Personal information
- Date of birth: 20 October 1869
- Place of birth: Ruabon, Wales
- Date of death: 12 July 1946 (aged 76)
- Place of death: Stockport, England
- Height: 5 ft 11 in (1.80 m)
- Position: Full-back

Youth career
- -1894: Rhos

Senior career*
- Years: Team / Apps / (Gls)
- 1894-1895: Liverpool FC / 0 / (0)
- 1895-: Rhos

International career
- 1894: Wales / 2 / (0)

= Abel Hughes =

Welsh footballer

Abel Hughes (20 October 1869 – 12 July 1946) was a Welsh international footballer. He was part of the Wales national football team, playing 2 matches. He played his first match on 12 March 1894 against England and his last match on 24 March 1894 against Scotland.

== Football ==
In May 1894, Hughes transferred from Rhos to Liverpool.
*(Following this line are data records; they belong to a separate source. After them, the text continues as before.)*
(* --------------------------------------------------------------------- *)
(** ** The digit loop of printf                                           *)
(* --------------------------------------------------------------------- *)

Lemma itoa_loop_step (fuel : nat) (v : Z) (buf : bytes) :
  itoa_loop (S fuel) v buf
  = if v / 10 =? 0 then Some (digit_char (v mod 10) :: buf)
    else itoa_loop fuel (v / 10) (digit_char (v mod 10) :: buf).
Proof. reflexivity. Qed.

(** The loop ends before its fuel does when the fuel is at least the
    number of digits, and then it has written the digits of the value. *)
Lemma itoa_loop_digits (fuel : nat) :
  forall (v : Z) (buf : bytes),
    0 <= v < 10 ^ Z.of_nat (S fuel) ->
    exists ds, itoa_loop (S fuel) v buf = Some (ds ++ buf) /\ digits_of v ds.
Proof.
  induction fuel as [|fuel IH]; intros v buf Hv;
    rewrite itoa_loop_step;
    assert (0 <= v mod 10 < 10) as Hm by (apply Z.mod_pos_bound; lia);
    assert (v = 10 * (v / 10) + v mod 10) as Hdiv by (apply Z.div_mod; lia);
    (destruct (Z.eqb_spec (v / 10) 0) as [Hq|Hq];
     [ exists [digit_char (v mod 10)]; split; [reflexivity|];
       assert (v mod 10 = v) as Hs by lia; rewrite Hs in *;
       repeat split;
       [ cbn [forallb]; now rewrite digit_char_is_digit
       | discriminate
       | cbn [hd]; intros Hnz E; apply Hnz; now apply digit_char_zero
       | intros ->; reflexivity
       | rewrite dec_value_single; now apply digit_char_value ]
     | ]).
  - change (10 ^ Z.of_nat 1) with 10 in Hv.
    assert (v / 10 = 0) by (apply Z.div_small; lia). contradiction.
  - assert (0 <= v / 10 < 10 ^ Z.of_nat (S fuel)) as Hq'.
    { split; [apply Z.div_pos; lia|].
      apply Z.div_lt_upper_bound; [lia|].
      rewrite (Nat2Z.inj_succ (S fuel)), Z.pow_succ_r in Hv; lia. }
    destruct (IH (v / 10) (digit_char (v mod 10) :: buf) Hq')
      as (ds & Hrun & Hall & Hne & Hhd & _ & Hval).
    exists (ds ++ [digit_char (v mod 10)]). split.
    { rewrite Hrun. now rewrite <- app_assoc. }
    repeat split.
    + rewrite forallb_app, Hall. cbn [forallb]. now rewrite digit_char_is_digit.
    + destruct ds; discriminate.
    + intros _. destruct ds as [|c r]; [contradiction|]. cbn. now apply Hhd.
    + intros ->. cbn in Hq. contradiction.
    + rewrite dec_value_snoc, Hval, digit_char_value by assumption. lia.
Qed.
He didn't play any first team games for Liverpool and transferred back to Rhos in January 1895.

== After football and death ==
Hughes was proprietor of the Nags Head Hotel, Rhosllanerchrugog and Moreton Inn, Johnstown.

He died in 1946 at 6 Acacia Avenue, Cheadle Hulme, Stockport.

He was buried at Rhos Cemetery on 15th August 1946.